(* ===== verification/Varint.v ===== *)
(** LEB128 variable-length integers and length-delimited byte strings
    (coders/primitives.rs, the private helpers every coder is built from). *)
From S2P Require Import Prelude Bytes.

(** [utils/errors.rs]: the error of the coder modules.  Messages keep their fixed
    part; the numbers interpolated into them are left out. *)
Inductive CodersError : Type :=
| WhileDecoding (msg : string)
| WhileEncoding (msg : string).

(** A read that can fail with a [CodersError] or panic. *)
Abbreviation dec := (reader CodersError).

Section varint.
Context `{P : Profile}.

(** [u64 << shift].  A shift of 64 or more panics with overflow checks on and
    uses the low six bits of the shift otherwise. *)
Definition shl_u64 {E} (x shift : Z) : outcome E Z :=
  if (shift <? 64)%Z then Ok (to_unsigned 64 (Z.shiftl x shift))
  else if overflow_checks then Panic "attempt to shift left with overflow"
  else Ok (to_unsigned 64 (Z.shiftl x (shift mod 64))).

(** The loop of [encode_varint]: seven bits per round, low group first.  Ten
    rounds are enough for any [u64]. *)
Fixpoint encode_varint_loop (fuel : nat) (value : Z) : bytes :=
  match fuel with
  | O => []
  | S fuel =>
    let byte := Z.land value 127 in
    let value := Z.shiftr value 7 in
    if (value =? 0)%Z then [u8 byte]
    else u8 (Z.lor byte 128) :: encode_varint_loop fuel value
  end.

Definition encode_varint (value : Z) : bytes := encode_varint_loop 10 value.

(** The loop of [decode_varint]; it consumes one byte per round and panics when
    the buffer ends inside a varint. *)
Fixpoint decode_varint_loop {E} (buf : bytes) (result shift : Z) : outcome E (Z * bytes) :=
  match buf with
  | [] => Panic "advance out of bounds"
  | byte :: rest =>
    group ← shl_u64 (Z.land (u8_to_Z byte) 127) shift;
    let result := Z.lor result group in
    if (Z.land (u8_to_Z byte) 128 =? 0)%Z then Ok (result, rest)
    else decode_varint_loop rest result (shift + 7)%Z
  end.

Definition decode_varint {E} : reader E Z := λ buf, decode_varint_loop buf 0 0.

(** The [i64] wrappers: two's complement, no zig-zag. *)
Definition encode_signed_varint (value : Z) : bytes := encode_varint (to_unsigned 64 value).
Definition decode_signed_varint {E} : reader E Z := v ← decode_varint; mret (to_signed 64 v).

(** [decode_length_delimited]: a varint length, then that many bytes.  [usize]
    has 64 bits, so the [usize::try_from] of the source cannot fail. *)
Definition decode_length_delimited (coder_name : string) : dec bytes :=
  len ← decode_varint;
  remaining ← remaining;
  if (remaining <? len)%Z
  then fail (WhileDecoding (coder_name +:+ ": declared length exceeds remaining bytes"))
  else copy_to_slice len.

(** The writer side of a length-delimited byte string. *)
Definition encode_length_delimited (val : bytes) : bytes :=
  encode_varint (Z.of_nat (length val)) ++ val.

(** ** The encoder *)

Lemma land_127 v : Z.land v 127 = (v mod 128)%Z.
Proof. apply (Z.land_ones v 7). lia. Qed.

Lemma shiftr_7 v : Z.shiftr v 7 = (v / 128)%Z.
Proof. apply (Z.shiftr_div_pow2 v 7). lia. Qed.

Lemma land_127_range v : (0 ≤ Z.land v 127 < 128)%Z.
Proof. rewrite land_127. apply Z.mod_pos_bound. lia. Qed.

Lemma encode_varint_loop_eq fuel value :
  (0 ≤ value)%Z →
  encode_varint_loop (S fuel) value =
    if (value <? 128)%Z then [u8 value]
    else u8 (value mod 128 + 128)%Z :: encode_varint_loop fuel (value / 128)%Z.
Proof.
  intros Hv. simpl. rewrite land_127, shiftr_7.
  pose proof (Z.mod_pos_bound value 128 ltac:(lia)).
  destruct (Z.ltb_spec value 128).
  - rewrite Z.div_small, Z.mod_small by lia. done.
  - pose proof (Z.div_str_pos value 128 ltac:(lia)).
    destruct (Z.eqb_spec (value / 128) 0); [lia|].
    do 2 f_equal. by apply (lor_add _ 1 7).
Qed.

(** Ten rounds never run out: the encoder does what the unbounded loop does. *)
Lemma encode_varint_unfold value :
  is_u 64 value →
  encode_varint value =
    if (value <? 128)%Z then [u8 value]
    else u8 (value mod 128 + 128)%Z :: encode_varint (value / 128)%Z.
Proof.
  intros Hv.
  assert (Hmono : ∀ n v, (0 ≤ v < 128 ^ Z.of_nat (S n))%Z →
            encode_varint_loop (S (S n)) v = encode_varint_loop (S n) v).
  { induction n as [|n IH]; intros v Hr.
    - rewrite (encode_varint_loop_eq 1 v), (encode_varint_loop_eq 0 v) by lia.
      change (128 ^ Z.of_nat 1)%Z with 128%Z in Hr.
      destruct (Z.ltb_spec v 128); [reflexivity|lia].
    - rewrite (encode_varint_loop_eq (S (S n)) v), (encode_varint_loop_eq (S n) v) by lia.
      destruct (Z.ltb_spec v 128); [done|]. f_equal. apply IH. split; [apply Z.div_pos; lia|].
      apply Z.div_lt_upper_bound; [lia|]. rewrite Nat2Z.inj_succ, Z.pow_succ_r in Hr by lia. lia. }
  unfold is_u in Hv. unfold encode_varint at 1. rewrite encode_varint_loop_eq by lia.
  destruct (Z.ltb_spec value 128); [done|]. f_equal. unfold encode_varint.
  symmetry. apply Hmono. split; [apply Z.div_pos; lia|].
  apply Z.div_lt_upper_bound; lia.
Qed.

Lemma encode_varint_length value : is_u 64 value → (1 ≤ length (encode_varint value) ≤ 10)%nat.
Proof.
  intros Hv. unfold encode_varint.
  assert (∀ n v, (length (encode_varint_loop n v) ≤ n)%nat) as Hle.
  { induction n as [|n IH]; intros v; simpl; [lia|]. case_match; simpl; [lia|].
    specialize (IH (Z.shiftr v 7)). lia. }
  split; [|apply Hle]. unfold is_u in Hv. rewrite encode_varint_loop_eq by lia.
  destruct (value <? 128)%Z; cbn [length]; lia.
Qed.

(** ** The decoder on the encoder's output *)

Lemma shl_group_small {E} g shift :
  (0 ≤ g)%Z → (0 ≤ shift < 64)%Z → (g * 2 ^ shift < 2 ^ 64)%Z →
  shl_u64 (E:=E) g shift = Ok (g * 2 ^ shift)%Z.
Proof.
  intros Hg Hs Hr. unfold shl_u64. destruct (Z.ltb_spec shift 64); [|lia].
  rewrite Z.shiftl_mul_pow2 by lia. f_equal. apply to_unsigned_id. unfold is_u. nia.
Qed.

Lemma u8_bit7 b : (Z.land (u8_to_Z b) 128 =? 0)%Z = (u8_to_Z b <? 128)%Z.
Proof. destruct b; vm_compute; reflexivity. Qed.

Lemma decode_varint_loop_encode {E} fuel value rest result shift :
  (0 ≤ value < 128 ^ Z.of_nat fuel)%Z → (0 < fuel)%nat →
  (0 ≤ shift < 64)%Z → (value * 2 ^ shift < 2 ^ 64)%Z →
  (0 ≤ result < 2 ^ shift)%Z →
  decode_varint_loop (E:=E) (encode_varint_loop fuel value ++ rest) result shift
  = Ok ((result + value * 2 ^ shift)%Z, rest).
Proof.
  revert value result shift.
  induction fuel as [|fuel IH]; intros value result shift Hv Hf Hs Hr Hres; [lia|].
  rewrite encode_varint_loop_eq by lia.
  rewrite Nat2Z.inj_succ, Z.pow_succ_r in Hv by lia.
  destruct (Z.ltb_spec value 128).
  - simpl. rewrite u8_bit7, u8_to_Z_u8, land_127, !(Z.mod_small value) by lia.
    rewrite shl_group_small by lia. simpl. destruct (Z.ltb_spec value 128); [|lia].
    rewrite lor_add by lia. done.
  - assert (Hq : (0 ≤ value / 128)%Z) by (apply Z.div_pos; lia).
    pose proof (Z.div_mod value 128 ltac:(lia)) as Hdm.
    pose proof (Z.mod_pos_bound value 128 ltac:(lia)) as Hm.
    simpl. rewrite u8_bit7, u8_to_Z_u8, land_127.
    rewrite (Z.mod_small (value mod 128 + 128) 256) by lia.
    replace ((value mod 128 + 128) mod 128)%Z with (value mod 128)%Z
      by (rewrite <- (Z.mul_1_l 128) at 3; rewrite Z.mod_add, Z.mod_mod by lia; done).
    rewrite shl_group_small by nia. simpl.
    destruct (Z.ltb_spec (value mod 128 + 128) 128); [lia|].
    rewrite lor_add by lia.
    assert (Hpow : (2 ^ (shift + 7) = 2 ^ shift * 128)%Z) by (rewrite Z.pow_add_r by lia; done).
    assert (1 ≤ value / 128)%Z by (apply Z.div_le_lower_bound; lia).
    assert (shift + 7 < 64)%Z.
    { apply (Z.pow_lt_mono_r_iff 2); [lia..|]. rewrite Hpow. nia. }
    rewrite IH; [do 2 f_equal; rewrite Hpow; nia| | |lia| |].
    + split; [lia|]. apply Z.div_lt_upper_bound; lia.
    + destruct fuel; [simpl in Hv; lia|lia].
    + rewrite Hpow. nia.
    + rewrite Hpow. nia.
Qed.

Lemma reads_varint {E} value : is_u 64 value → reads (E:=E) decode_varint (encode_varint value) value.
Proof.
  intros Hv rest. unfold decode_varint, encode_varint, is_u in *.
  rewrite decode_varint_loop_encode by lia. do 2 f_equal. lia.
Qed.

Lemma reads_signed_varint {E} value :
  is_i 64 value → reads (E:=E) decode_signed_varint (encode_signed_varint value) value.
Proof.
  intros Hv. unfold encode_signed_varint.
  eapply reads_bind_nil; [apply reads_varint, to_unsigned_range; lia|].
  by rewrite signed_unsigned by done.
Qed.

Lemma reads_length_delimited name val :
  is_u 64 (Z.of_nat (length val)) →
  reads (decode_length_delimited name) (encode_length_delimited val) val.
Proof.
  intros Hl. eapply reads_bind; [by apply reads_varint|].
  apply reads_remaining. intros n rest Hn.
  destruct (Z.ltb_spec n (Z.of_nat (length val))); [lia|]. apply reads_slice.
Qed.

(** Every successful varint read consumes at least one byte. *)
Lemma decode_varint_consumes {E} buf v rest :
  decode_varint (E:=E) buf = Ok (v, rest) → (length rest < length buf)%nat.
Proof.
  unfold decode_varint. generalize 0%Z at 1 as result. generalize 0%Z as shift.
  induction buf as [|b buf IH]; intros shift result H; simpl in H; [done|].
  inv_bind H. case_match; simplify_eq/=; [lia|]. apply IH in H. lia.
Qed.
End varint.

#[export] Hint Resolve reads_varint reads_signed_varint : flare.

(** * Counted and chunked loops over a buffer *)

(** [for _ in 0..n { out.push(r(buf)?); }]. *)
Fixpoint read_n {E A} (n : nat) (r : reader E A) : reader E (list A) :=
  match n with
  | O => mret []
  | S n => x ← r; xs ← read_n n r; mret (x :: xs)
  end.

(** [for c in &cs { out.push(f(c)(buf)?); }]. *)
Definition read_all {E A B} (f : A → reader E B) : list A → reader E (list B) :=
  fix go l :=
    match l with
    | [] => mret []
    | c :: l => x ← f c; xs ← go l; mret (x :: xs)
    end.

Section chunks.
Context `{P : Profile} {E A : Type}.
Implicit Types r : reader E A.

(** The unknown-length form of Beam's iterables: chunks of a varint count and
    that many elements, ended by a zero count.  Every round reads a varint, so
    a round per byte of the buffer and one more is enough ([read_chunks_fuel]). *)
Fixpoint read_chunks_loop (fuel : nat) (r : reader E A) : reader E (list A) :=
  match fuel with
  | O => panic "chunk loop bound"
  | S fuel =>
    chunk_count ← decode_varint;
    if (chunk_count =? 0)%Z then mret []
    else
      xs ← read_n (Z.to_nat chunk_count) r;
      ys ← read_chunks_loop fuel r;
      mret (xs ++ ys)
  end.

Definition read_chunks (r : reader E A) : reader E (list A) :=
  λ buf, read_chunks_loop (S (length buf)) r buf.

(** A reader that never gives bytes back. *)
Definition shrinks {B} (r : reader E B) : Prop :=
  ∀ buf b rest, r buf = Ok (b, rest) → (length rest ≤ length buf)%nat.

Lemma shrinks_ret {B} (b : B) : shrinks (mret b).
Proof. by intros buf ? ? [= -> ->]. Qed.

Lemma shrinks_bind {B C} (r : reader E B) (k : B → reader E C) :
  shrinks r → (∀ b, shrinks (k b)) → shrinks (r ≫= k).
Proof.
  intros Hr Hk buf c rest H. unfold mbind, reader_bind in H.
  destruct (r buf) as [[b rest']| |] eqn:Er; try done.
  apply Hr in Er. apply Hk in H. lia.
Qed.

Lemma shrinks_read_n n r : shrinks r → shrinks (read_n n r).
Proof.
  intros Hr. induction n as [|n IH]; simpl; [apply shrinks_ret|].
  apply shrinks_bind; [done|intros x]. apply shrinks_bind; [done|intros xs]. apply shrinks_ret.
Qed.

Lemma read_chunks_loop_fuel r n m buf :
  shrinks r → (length buf < n)%nat → (length buf < m)%nat →
  read_chunks_loop n r buf = read_chunks_loop m r buf.
Proof.
  intros Hr. revert m buf. induction n as [|n IH]; intros m buf Hn Hm; [lia|].
  destruct m as [|m]; [lia|]. cbn [read_chunks_loop]. rewrite !run_bind.
  destruct (decode_varint buf) as [[c rest]| |] eqn:Ec; try done.
  apply decode_varint_consumes in Ec. destruct (c =? 0)%Z; [done|]. rewrite !run_bind.
  destruct (read_n _ r rest) as [[xs rest']| |] eqn:Ex; try done.
  apply shrinks_read_n in Ex; [|done].
  rewrite !run_bind. by rewrite (IH m rest') by lia.
Qed.

Lemma reads_n r encs xs :
  Forall2 (reads r) encs xs → reads (read_n (length xs) r) (concat encs) xs.
Proof.
  induction 1 as [|enc x encs xs Hx _ IH]; simpl; [apply reads_ret|].
  eapply reads_bind; [done|]. eapply reads_bind_nil; done.
Qed.

(** The wire form of a chunked list: counts and elements of each chunk. *)
Definition encode_chunk (enc : list bytes) : bytes :=
  encode_varint (Z.of_nat (length enc)) ++ concat enc.

Lemma reads_chunks_loop r (chunks : list (list bytes)) xss fuel :
  (length chunks < fuel)%nat →
  Forall2 (Forall2 (reads r)) chunks xss →
  Forall (λ c, (0 < length c)%nat ∧ is_u 64 (Z.of_nat (length c))) chunks →
  reads (read_chunks_loop fuel r) (concat (encode_chunk <$> chunks) ++ encode_varint 0) (concat xss).
Proof.
  revert xss fuel. induction chunks as [|c cs IH]; intros xss fuel Hf H2 Hc.
  - inversion H2; subst. destruct fuel as [|fuel]; [simpl in Hf; lia|]. simpl.
    eapply reads_bind_nil; [apply reads_varint; unfold is_u; lia|done].
  - inversion H2 as [|c' xs cs' xss' Hcx Hrest]; subst. inversion Hc as [|? ? [Hpos Hu] Hc']; subst.
    destruct fuel as [|fuel]; [simpl in Hf; lia|]. cbn [read_chunks_loop fmap list_fmap concat].
    unfold encode_chunk at 1. rewrite <- !app_assoc.
    eapply reads_bind; [by apply reads_varint|]. cbv beta.
    destruct (Z.eqb_spec (Z.of_nat (length c)) 0); [lia|].
    rewrite Nat2Z.id, (Forall2_length _ _ _ Hcx).
    eapply reads_bind; [by apply reads_n|].
    eapply reads_bind_nil; [apply IH; [simpl in Hf; lia|done|done]|done].
Qed.

Lemma encode_chunk_nonempty c : is_u 64 (Z.of_nat (length c)) → (0 < length (encode_chunk c))%nat.
Proof.
  intros H. apply encode_varint_length in H. unfold encode_chunk. rewrite length_app. lia.
Qed.

Lemma reads_chunks r (chunks : list (list bytes)) xss :
  Forall2 (Forall2 (reads r)) chunks xss →
  Forall (λ c, (0 < length c)%nat ∧ is_u 64 (Z.of_nat (length c))) chunks →
  reads (read_chunks r) (concat (encode_chunk <$> chunks) ++ encode_varint 0) (concat xss).
Proof.
  intros H2 Hc rest. unfold read_chunks. apply reads_chunks_loop; [|done..].
  rewrite !length_app.
  assert (length chunks ≤ length (concat (encode_chunk <$> chunks)))%nat; [|lia].
  clear -Hc. induction Hc as [|c cs [_ Hc] _ IH]; cbn [length fmap list_fmap concat]; [lia|]. rewrite length_app.
  apply encode_chunk_nonempty in Hc. lia.
Qed.
End chunks.

#[global] Opaque encode_varint decode_varint.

________________________

● PROBLEM REQUIREMENTS:
All lines in the listing above between the line with "(** A reader that never gives bytes back. *)" and the line with "apply shrinks_read_n in Ex; [|done].", inclusive, should be set down exactly, and no line outside that range.

● ANSWER TO THIS EXERCISE:
(** A reader that never gives bytes back. *)
Definition shrinks {B} (r : reader E B) : Prop :=
  ∀ buf b rest, r buf = Ok (b, rest) → (length rest ≤ length buf)%nat.

Lemma shrinks_ret {B} (b : B) : shrinks (mret b).
Proof. by intros buf ? ? [= -> ->]. Qed.

Lemma shrinks_bind {B C} (r : reader E B) (k : B → reader E C) :
  shrinks r → (∀ b, shrinks (k b)) → shrinks (r ≫= k).
Proof.
  intros Hr Hk buf c rest H. unfold mbind, reader_bind in H.
  destruct (r buf) as [[b rest']| |] eqn:Er; try done.
  apply Hr in Er. apply Hk in H. lia.
Qed.

Lemma shrinks_read_n n r : shrinks r → shrinks (read_n n r).
Proof.
  intros Hr. induction n as [|n IH]; simpl; [apply shrinks_ret|].
  apply shrinks_bind; [done|intros x]. apply shrinks_bind; [done|intros xs]. apply shrinks_ret.
Qed.

Lemma read_chunks_loop_fuel r n m buf :
  shrinks r → (length buf < n)%nat → (length buf < m)%nat →
  read_chunks_loop n r buf = read_chunks_loop m r buf.
Proof.
  intros Hr. revert m buf. induction n as [|n IH]; intros m buf Hn Hm; [lia|].
  destruct m as [|m]; [lia|]. cbn [read_chunks_loop]. rewrite !run_bind.
  destruct (decode_varint buf) as [[c rest]| |] eqn:Ec; try done.
  apply decode_varint_consumes in Ec. destruct (c =? 0)%Z; [done|]. rewrite !run_bind.
  destruct (read_n _ r rest) as [[xs rest']| |] eqn:Ex; try done.
  apply shrinks_read_n in Ex; [|done].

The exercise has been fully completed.